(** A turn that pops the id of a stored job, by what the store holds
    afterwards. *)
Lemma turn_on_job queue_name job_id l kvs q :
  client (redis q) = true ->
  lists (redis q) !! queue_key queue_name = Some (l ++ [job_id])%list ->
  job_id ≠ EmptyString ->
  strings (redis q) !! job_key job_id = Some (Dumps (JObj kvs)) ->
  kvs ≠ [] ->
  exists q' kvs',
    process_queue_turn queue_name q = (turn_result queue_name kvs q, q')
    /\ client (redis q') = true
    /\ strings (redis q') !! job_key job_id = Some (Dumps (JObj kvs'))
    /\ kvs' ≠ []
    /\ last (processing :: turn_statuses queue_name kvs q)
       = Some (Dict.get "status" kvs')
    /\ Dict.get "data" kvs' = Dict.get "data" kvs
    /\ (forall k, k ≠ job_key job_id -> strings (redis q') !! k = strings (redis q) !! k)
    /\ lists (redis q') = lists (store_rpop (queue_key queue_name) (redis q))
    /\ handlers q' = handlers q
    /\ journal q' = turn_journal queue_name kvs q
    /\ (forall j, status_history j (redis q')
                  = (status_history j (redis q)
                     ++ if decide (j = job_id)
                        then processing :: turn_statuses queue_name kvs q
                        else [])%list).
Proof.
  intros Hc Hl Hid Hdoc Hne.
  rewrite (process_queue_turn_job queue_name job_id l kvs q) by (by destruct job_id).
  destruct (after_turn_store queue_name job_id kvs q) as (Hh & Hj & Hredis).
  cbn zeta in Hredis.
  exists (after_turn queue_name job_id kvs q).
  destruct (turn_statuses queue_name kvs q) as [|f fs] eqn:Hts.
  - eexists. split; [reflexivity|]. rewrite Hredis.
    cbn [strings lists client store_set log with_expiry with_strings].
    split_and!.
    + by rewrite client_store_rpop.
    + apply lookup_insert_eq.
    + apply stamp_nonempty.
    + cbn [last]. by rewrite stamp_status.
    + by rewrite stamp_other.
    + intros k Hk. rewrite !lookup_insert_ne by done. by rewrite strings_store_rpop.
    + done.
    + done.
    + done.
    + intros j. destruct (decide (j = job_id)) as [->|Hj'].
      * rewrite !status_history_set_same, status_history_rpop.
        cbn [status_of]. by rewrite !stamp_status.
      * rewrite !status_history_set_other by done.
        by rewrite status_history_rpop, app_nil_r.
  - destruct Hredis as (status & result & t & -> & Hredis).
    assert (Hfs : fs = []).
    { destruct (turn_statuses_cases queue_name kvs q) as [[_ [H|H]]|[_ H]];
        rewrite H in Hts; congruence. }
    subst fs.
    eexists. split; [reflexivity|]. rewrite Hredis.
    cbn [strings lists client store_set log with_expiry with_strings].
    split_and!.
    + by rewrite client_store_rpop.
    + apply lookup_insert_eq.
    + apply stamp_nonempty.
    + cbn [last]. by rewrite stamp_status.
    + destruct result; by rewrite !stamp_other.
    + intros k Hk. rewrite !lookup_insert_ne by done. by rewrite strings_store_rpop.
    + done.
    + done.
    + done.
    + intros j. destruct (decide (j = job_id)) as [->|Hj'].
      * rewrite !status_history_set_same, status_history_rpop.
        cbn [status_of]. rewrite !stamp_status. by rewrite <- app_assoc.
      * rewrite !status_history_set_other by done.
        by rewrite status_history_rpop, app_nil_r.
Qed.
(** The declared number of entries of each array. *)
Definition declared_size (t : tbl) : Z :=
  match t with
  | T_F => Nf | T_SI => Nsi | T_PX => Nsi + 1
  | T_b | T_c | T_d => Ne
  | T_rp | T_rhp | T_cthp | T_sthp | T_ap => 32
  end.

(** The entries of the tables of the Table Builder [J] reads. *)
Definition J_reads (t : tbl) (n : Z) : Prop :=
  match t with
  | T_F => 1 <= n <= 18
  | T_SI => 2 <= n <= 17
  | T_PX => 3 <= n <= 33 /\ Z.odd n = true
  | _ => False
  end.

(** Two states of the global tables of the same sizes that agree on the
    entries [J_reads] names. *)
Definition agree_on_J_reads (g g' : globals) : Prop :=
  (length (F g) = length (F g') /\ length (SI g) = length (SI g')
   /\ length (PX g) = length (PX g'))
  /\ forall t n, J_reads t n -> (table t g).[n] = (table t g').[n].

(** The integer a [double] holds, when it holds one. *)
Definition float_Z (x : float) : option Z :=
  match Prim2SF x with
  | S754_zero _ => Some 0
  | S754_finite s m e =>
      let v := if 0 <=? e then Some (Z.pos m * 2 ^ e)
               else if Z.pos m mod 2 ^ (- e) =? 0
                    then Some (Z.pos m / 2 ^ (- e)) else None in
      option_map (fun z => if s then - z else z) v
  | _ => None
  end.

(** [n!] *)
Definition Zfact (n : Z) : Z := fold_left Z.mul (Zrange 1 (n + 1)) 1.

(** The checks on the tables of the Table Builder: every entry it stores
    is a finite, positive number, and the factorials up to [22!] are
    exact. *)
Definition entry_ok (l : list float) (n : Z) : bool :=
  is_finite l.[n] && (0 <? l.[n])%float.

EXERCISE
Output exactly one stretch of the listing: from the line containing "(** The declared" through the line containing "length (PX g'))", both end lines included.

OUTPUT
(** The declared number of entries of each array. *)
Definition declared_size (t : tbl) : Z :=
  match t with
  | T_F => Nf | T_SI => Nsi | T_PX => Nsi + 1
  | T_b | T_c | T_d => Ne
  | T_rp | T_rhp | T_cthp | T_sthp | T_ap => 32
  end.

(** The entries of the tables of the Table Builder [J] reads. *)
Definition J_reads (t : tbl) (n : Z) : Prop :=
  match t with
  | T_F => 1 <= n <= 18
  | T_SI => 2 <= n <= 17
  | T_PX => 3 <= n <= 33 /\ Z.odd n = true
  | _ => False
  end.

(** Two states of the global tables of the same sizes that agree on the
    entries [J_reads] names. *)
Definition agree_on_J_reads (g g' : globals) : Prop :=
  (length (F g) = length (F g') /\ length (SI g) = length (SI g')
   /\ length (PX g) = length (PX g'))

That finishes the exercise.